Even simple design changes, like installing windows that increase the amount of sunlight shining on patients, can have a profound impact. According to a peer-reviewed study in the Journal of Psychosomatic Medicine, "Exposure to natural sunlight has been associated with improvement in mood, reduced mortality among patients with cancer, and reduced length of hospitalization for patients who have experienced myocardial infarction."

An Italian study found that patients with depression who were exposed to direct sunlight in east-facing rooms were able to leave the hospital nearly four days quicker than a control group whose rooms faced west.

With the average cost of a day in the hospital over $2,000, early exits can deliver substantial savings.

Changing a hospital's layout can have similarly positive effects on both cost and outcomes by enabling clinicians to spend more time with patients.

Consider the "pod" layout. This design, in which patient rooms surround a central station, can allow providers to get to patients more quickly. The Heart Hospital at SwedishAmerican in Rockford, Illinois, found that the pod layout reduced walking distances by 50 percent.

Other layouts work to reduce the distance between providers, patients, and computers.

Computers are a necessary evil. They empower doctors and nurses to provide better care. But they also force them to spend time away from their patients.

One study of Parkland Memorial Hospital in Dallas, conducted by BBH Design in collaboration with the firm I lead, KI Furniture, found that nurses had to spend more than one-third of their time-and doctors nearly half-on computers. Providers using computers in exam rooms were 86 percent less likely to talk to patients.

To alleviate this problem, Reading Hospital in Pennsylvania decided to bring computers closer to patients. The hospital implemented decentralized workstations outside every pair of patient rooms.

These stations have everything the old ones used to include-worktables, computers, and monitors. But they offer better sight lines to patients. So when nurses and doctors turn to their computers, they're within plain view and earshot of their patients.

Research is starting to prove that better communication between providers and patients yields better health outcomes. A two-year Health Affairs study of 32,000 adult patients found that higher patient involvement levels were "predictive of better health outcomes in nine of 13 health indicators."

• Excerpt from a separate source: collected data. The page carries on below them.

(** A row whose overview field is empty. *)
Definition untold : RawRow :=
  {| raw_title := Demo.text "Untold";
     raw_overview := Demo.text "";
     raw_release_date := Demo.path "2000-01-01";
     raw_popularity := Demo.tenths 10;
     raw_vote_average := Demo.tenths 50;
     raw_vote_count := 3;
     raw_poster_path := NaN |}.

(** A file whose second row has no overview. *)
Definition sparse : RawFrame :=
  {| columns := required_cols;
     rows := [raw "Heat" "1995-12-15" 60; untold] |}.

Definition sparse_loaded : list Movie :=
  [to_movie sparse (raw "Heat" "1995-12-15" 60) 1995;
   to_movie sparse untold 2000].

(** A catalog whose only row has no rating. *)
Definition unrated : list Movie :=
  [ {| title := Demo.text "Draft"; overview := Demo.text "A film.";
       year := 2024; popularity := Demo.tenths 10;
       vote_average := S754_nan; vote_count := 0; poster_path := NaN |} ].

(** Another user, waiting for a rating while user 7 waits for a year. *)
Definition two_users : gmap (Z * Z) Z :=
  <[ (1, 1)%Z := RATING ]> (Demo.awaiting YEAR).

End Fixtures.

Lemma years_length (dates : list cell) :
  length (Fixtures.years dates) = length dates.
Proof. apply length_map. Qed.

Lemma frame_loads :
  load_movies Fixtures.years (Some (Some Fixtures.frame))
  = inr Fixtures.loaded.
Proof. vm_compute. reflexivity. Qed.

Lemma sparse_loads :
  load_movies Fixtures.years (Some (Some Fixtures.sparse))
  = inr Fixtures.sparse_loaded.
Proof. vm_compute. reflexivity. Qed.

(** ** Two scenarios of the specification *)

(** The rating scenario: with ratings 6.0, 7.2 and 8.9 the
    prompt shows the bounds, and the input 7.0 keeps the two movies rated
    7.2 and 8.9. *)
Example rating_scenario :
  step Demo.catalog true Demo.limit Demo.float_str Demo.round1 ∅
    (Demo.does Dialog.selectRating) 0
  = (Demo.awaiting RATING,
     [answer;
      edit_message_text
        (lit "Введите минимальный рейтинг (6.0 - 8.9):" ++ nl
           ++ lit "Пример: <code>7.5</code>") None true]) /\
  py_float (lit "7.0") = Some (Demo.tenths 70) /\
  List.map title (rating_frame Demo.catalog (Demo.tenths 70))
  = [Demo.text "Alien"; Demo.text "Seven Samurai"].
Proof.
  split; [vm_compute; reflexivity|].
  split; vm_compute; reflexivity.
Qed.

(** The year scenario: 1899 has no movie, the reply says so and the user
    is still asked for a year. *)
Example year_scenario :
  step Demo.catalog true Demo.limit Demo.float_str Demo.round1
    (Demo.awaiting YEAR) (Demo.says "1899") 0
  = (Demo.awaiting YEAR,
     [reply_text (lit "Фильмов за 1899 год не найдено.") None false]).
Proof. vm_compute. reflexivity. Qed.

(** ** The properties at concrete inputs *)


Lemma choose_member_witness :
  Demo.catalog <> [] /\
  exists movie,
    sample1 7 Demo.catalog = mret movie /\ In movie Demo.catalog.
Proof.
  assert (H : Demo.catalog <> []) by discriminate.
  split; [exact H|].
  exact (proj1 (choose_member Demo.catalog true Demo.limit Demo.float_str)
           7%nat Demo.catalog H).
Defined.

Lemma rating_validation_witness :
  has_message (Demo.says "7.5") = true /\
  rating_bounds Demo.bounded = (Demo.tenths 30, Demo.tenths 85) /\
  sent_text (Demo.says "7.5") = lit "7.5" /\
  exists movie,
    In movie (rating_frame Demo.bounded (Demo.tenths 75)) /\
    process_rating Demo.bounded Demo.limit Demo.float_str
      (Demo.says "7.5") 0%nat
    = resolved Demo.limit Demo.float_str movie
        (lit "🎬 Фильмы с рейтингом 7.5+").
Proof.
  assert (Hm : has_message (Demo.says "7.5") = true) by reflexivity.
  assert (Hb : rating_bounds Demo.bounded
               = (Demo.tenths 30, Demo.tenths 85))
    by (vm_compute; reflexivity).
  assert (Ht : sent_text (Demo.says "7.5") = lit "7.5") by reflexivity.
  split; [exact Hm|]. split; [exact Hb|]. split; [exact Ht|].
  destruct (rating_validation Demo.bounded true Demo.limit Demo.float_str
              Demo.round1 (Demo.says "7.5") 0%nat Hm) as (_ & _ & _ & Hex).
  destruct (Hex Hb) as (H75 & _).
  exact (proj2 (H75 Ht)).
Defined.


Lemma cancel_ends_conversation_witness :
  Demo.awaiting RATING !! (7, 7)%Z = Dialog.stored Dialog.AwaitingRating /\
  Demo.catalog <> [] /\
  fst (step Demo.catalog true Demo.limit Demo.float_str Demo.round1
         (Demo.awaiting RATING) (Demo.does Dialog.cancel) 0) !! (7, 7)%Z
  = None /\
  snd (step Demo.catalog true Demo.limit Demo.float_str Demo.round1
         (Demo.awaiting RATING) (Demo.does Dialog.cancel) 0)
  = [reply_text
       (lit "Действие отменено. Используйте /start для нового поиска.")
       None false].
Proof.
  assert (Hc : Demo.awaiting RATING !! (7, 7)%Z
               = Dialog.stored Dialog.AwaitingRating)
    by (vm_compute; reflexivity).
  assert (Hne : Demo.catalog <> []) by discriminate.
  split; [exact Hc|]. split; [exact Hne|].
  pose proof (cancel_ends_conversation Demo.catalog true Demo.limit
                Demo.float_str Demo.round1 (Demo.awaiting RATING) 7 7
                (lit "Ann") 0%nat Dialog.AwaitingRating Hc Hne) as H.
  cbv zeta in H. destruct H as (Hidle & _ & Hack & _).
  split; [exact Hidle|exact Hack].
Defined.

Lemma reentry_replaces_session_witness :
  Demo.awaiting RATING !! (7, 7)%Z = Some RATING /\
  lit "2020" <> [] /\
  fst (step Demo.catalog true Demo.limit Demo.float_str Demo.round1
         (Demo.awaiting RATING) (Demo.does Dialog.selectYear) 0)
    !! (7, 7)%Z
  = Some YEAR.
Proof.
  assert (Hc : Demo.awaiting RATING !! (7, 7)%Z = Some RATING)
    by (vm_compute; reflexivity).
  assert (Hne : lit "2020" <> []) by discriminate.
  split; [exact Hc|]. split; [exact Hne|].
  destruct (reentry_replaces_session Demo.catalog true Demo.limit
              Demo.float_str Demo.round1 (Demo.awaiting RATING) 7 7
              (lit "Ann") 0%nat)
    as (_ & _ & _ & _ & H).
  exact (proj1 (H (lit "Ann") (lit "2020") 0%nat Hc Hne)).
Defined.

Lemma popularity_validation_witness :
  has_message (Demo.says "-5") = true /\
  py_float (sent_text (Demo.says "-5"))
  = Some (PyFloat.of_decimal true 5 0) /\
  process_popularity Demo.catalog Demo.limit Demo.float_str
    (Demo.says "-5") 0%nat
  <> stays POPULARITY (lit "Введите корректное число для популярности.").
Proof.
  assert (Hm : has_message (Demo.says "-5") = true) by reflexivity.
  assert (Hp : py_float (sent_text (Demo.says "-5"))
               = Some (PyFloat.of_decimal true 5 0))
    by (vm_compute; reflexivity).
  split; [exact Hm|]. split; [exact Hp|].
  destruct (popularity_validation Demo.catalog Demo.limit Demo.float_str
              (Demo.says "-5") 0%nat Hm) as (Hiff & _).
  apply (proj1 Hiff). exists (PyFloat.of_decimal true 5 0). exact Hp.
Defined.


Lemma rating_filter_nonempty_witness :
  PyFloat.le (fst (rating_bounds Demo.catalog)) (Demo.tenths 70) = true /\
  PyFloat.le (Demo.tenths 70) (snd (rating_bounds Demo.catalog)) = true /\
  exists movie,
    In movie (rating_frame Demo.catalog (Demo.tenths 70)) /\
    vote_average movie = snd (rating_bounds Demo.catalog).
Proof.
  assert (Hmin : PyFloat.le (fst (rating_bounds Demo.catalog))
                   (Demo.tenths 70) = true) by (vm_compute; reflexivity).
  assert (Hmax : PyFloat.le (Demo.tenths 70)
                   (snd (rating_bounds Demo.catalog)) = true)
    by (vm_compute; reflexivity).
  split; [exact Hmin|]. split; [exact Hmax|].
  exact (proj1 (rating_filter_nonempty Demo.catalog true Demo.limit
                  Demo.float_str Demo.round1 (Demo.tenths 70) Hmin Hmax)).
Defined.

(** ** Where the code departs from the specification *)

(** C5 as stated fails in the idle state: the cancel command of a user
    without an open conversation reaches no handler, so the store is left
    as it was and no acknowledgment is sent. *)
Lemma cancel_from_idle_unacknowledged :
  (∅ : gmap (Z * Z) Z) !! (7, 7)%Z = Dialog.stored Dialog.Idle /\
  step Demo.catalog true Demo.limit Demo.float_str Demo.round1 ∅
    (Demo.does Dialog.cancel) 0
  = (∅, []) /\
  ~ cancel_acknowledged Demo.catalog true Demo.limit Demo.float_str
      Demo.round1 Dialog.Idle.
Proof.
  split; [reflexivity|]. split; [vm_compute; reflexivity|].
  intros H.
  specialize (H ∅ 7%Z 7%Z (lit "Ann") 0%nat eq_refl).
  cbv zeta in H. destruct H as [_ H].
  vm_compute in H. discriminate H.
Qed.

(** C7, where the code misses it. The file of [Fixtures.frame] has a row
    without a readable date, so the year column of the catalog loaded
    from it is a float64 column. In the year state, a one followed by 309
    zeros is an integer for [int], and no movie of the catalog has that
    year. The comparison of line 153 raises [OverflowError], which
    [process_year] does not catch: the user gets the error notice, not
    the not-found reply that the year 1899, without a movie either,
    gets. The store is left as it was in both cases. *)
Theorem year_beyond_float64_raises :
  load_movies Fixtures.years (Some (Some Fixtures.frame))
  = inr Fixtures.loaded /\
  year_dtype_float64 Fixtures.years Fixtures.frame = true /\
  py_int Demo.googol_plus = Some (10 ^ 309)%Z /\
  List.filter (satisfies (Year (10 ^ 309))) Fixtures.loaded = [] /\
  candidates Fixtures.loaded true (Year (10 ^ 309)) = inl OverflowError /\
  process_year Fixtures.loaded true Demo.limit Demo.float_str
    (Demo.types Demo.googol_plus) 0%nat
  = raise OverflowError /\
  step Fixtures.loaded true Demo.limit Demo.float_str Demo.round1
    (Demo.awaiting YEAR) (Demo.types Demo.googol_plus) 0
  = (Demo.awaiting YEAR,
     [reply_text (lit "⚠️ Произошла ошибка. Пожалуйста, попробуйте позже.")
        None false]) /\
  step Fixtures.loaded true Demo.limit Demo.float_str Demo.round1
    (Demo.awaiting YEAR) (Demo.says "1899") 0
  = (Demo.awaiting YEAR,
     [reply_text (lit "Фильмов за 1899 год не найдено.") None false]).
Proof.
  split; [exact frame_loads|].
  split; [vm_compute; reflexivity|].
  split; [vm_compute; reflexivity|].
  split; [vm_compute; reflexivity|].
  split; [vm_compute; reflexivity|].
  split; [vm_compute; reflexivity|].
  split; vm_compute; reflexivity.
Qed.

(** ** Loading the catalog: properties *)

(** Every row kept is a row of the file together with the year at the
    same position. *)
Lemma dropna_year_In (frame : RawFrame) (rs : list RawRow)
    (years : list (option Z)) (movie : Movie) :
  In movie (dropna_year frame rs years) ->
  exists i row y,
    nth_error rs i = Some row /\
    nth_error years i = Some (Some y) /\
    movie = to_movie frame row y.
Proof.
  revert years. induction rs as [|row rs IH]; intros [|[y|] years] Hin;
    simpl in Hin; try contradiction.
  - destruct Hin as [<-|Hin].
    + exists 0%nat, row, y. repeat split.
    + destruct (IH years Hin) as (i & row' & y' & Hr & Hy & E).
      exists (S i), row', y'. repeat split; assumption.
  - destruct (IH years Hin) as (i & row' & y' & Hr & Hy & E).
    exists (S i), row', y'. repeat split; assumption.
Qed.

Lemma dropna_year_length (frame : RawFrame) (rs : list RawRow)
    (years : list (option Z)) :
  (length (dropna_year frame rs years) <= length rs)%nat.
Proof.
  revert years. induction rs as [|row rs IH]; intros [|[y|] years]; simpl;
    try lia; specialize (IH years); lia.
Qed.

Lemma dropna_year_nil (frame : RawFrame) (rs : list RawRow)
    (years : list (option Z)) :
  length years = length rs ->
  (dropna_year frame rs years = [] <-> forall y, ~ In (Some y) years).
Proof.
  revert years. induction rs as [|row rs IH]; intros [|[y|] years] Hlen;
    simpl in *; try discriminate Hlen.
  - split; [intros _ y []|reflexivity].
  - split; [discriminate|]. intros H. exfalso. apply (H y). left; reflexivity.
  - injection Hlen as Hlen. rewrite (IH years Hlen). split.
    + intros H y [E|Hy]; [discriminate E|exact (H y Hy)].
    + intros H y Hy. apply (H y). right. exact Hy.
Qed.

Lemma required_present (frame : RawFrame) :
  required_cols ∖ columns frame = ∅ <-> required_cols ⊆ columns frame.
Proof.
  split.
  - intros H x Hx.
    destruct (decide (x ∈ columns frame)) as [Hin|Hout]; [exact Hin|].
    assert (Hd : x ∈ required_cols ∖ columns frame)
      by (apply elem_of_difference; split; assumption).
    rewrite H in Hd. apply not_elem_of_empty in Hd. destruct Hd.
  - intros H. apply leibniz_equiv. intros x.
    rewrite elem_of_difference. split.
    + intros [Hr Hn]. exfalso. apply Hn. apply H. exact Hr.
    + intros Hx. apply not_elem_of_empty in Hx. destruct Hx.
Qed.

(** What [load_movies] returns when it returns a frame. *)
Lemma load_movies_inr
    (to_datetime_year : list cell -> list (option Z))
    (file : option (option RawFrame)) (df : list Movie) :
  load_movies to_datetime_year file = inr df ->
  exists frame,
    file = Some (Some frame) /\
    required_cols ∖ columns frame = ∅ /\
    df = dropna_year frame (rows frame)
           (to_datetime_year (List.map raw_release_date (rows frame))) /\
    df <> [].
Proof.
  unfold load_movies. intros H.
  destruct file as [[frame|]|]; try discriminate H.
  case_bool_decide as Hmiss; [|discriminate H].
  destruct (dropna_year frame (rows frame)
              (to_datetime_year (List.map raw_release_date (rows frame))))
    as [|m l] eqn:E; [discriminate H|].
  cbn [pd.empty] in H. inversion H; subst df.
  exists frame. split; [reflexivity|]. split; [exact Hmiss|].
  split; [symmetry; exact E|discriminate].
Qed.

Patients who interact with providers also have the chance to share in decision-making, which "has the potential to provide numerous benefits for patients…including improved health outcomes," according to a study in the New England Journal of Medicine.

Shared decision-making also can reduce costs. The Lewin Group, a consultancy, estimates that involving patients in treatment choices for just 11 procedures could save more than $9 billion over 10 years.

In health care, design matters. Research confirms that the conditions in which patients receive care have a significant impact on how effective that treatment will be. And more effective treatment translates to lower overall costs.

That should be a brand of health care reform that everyone can get behind.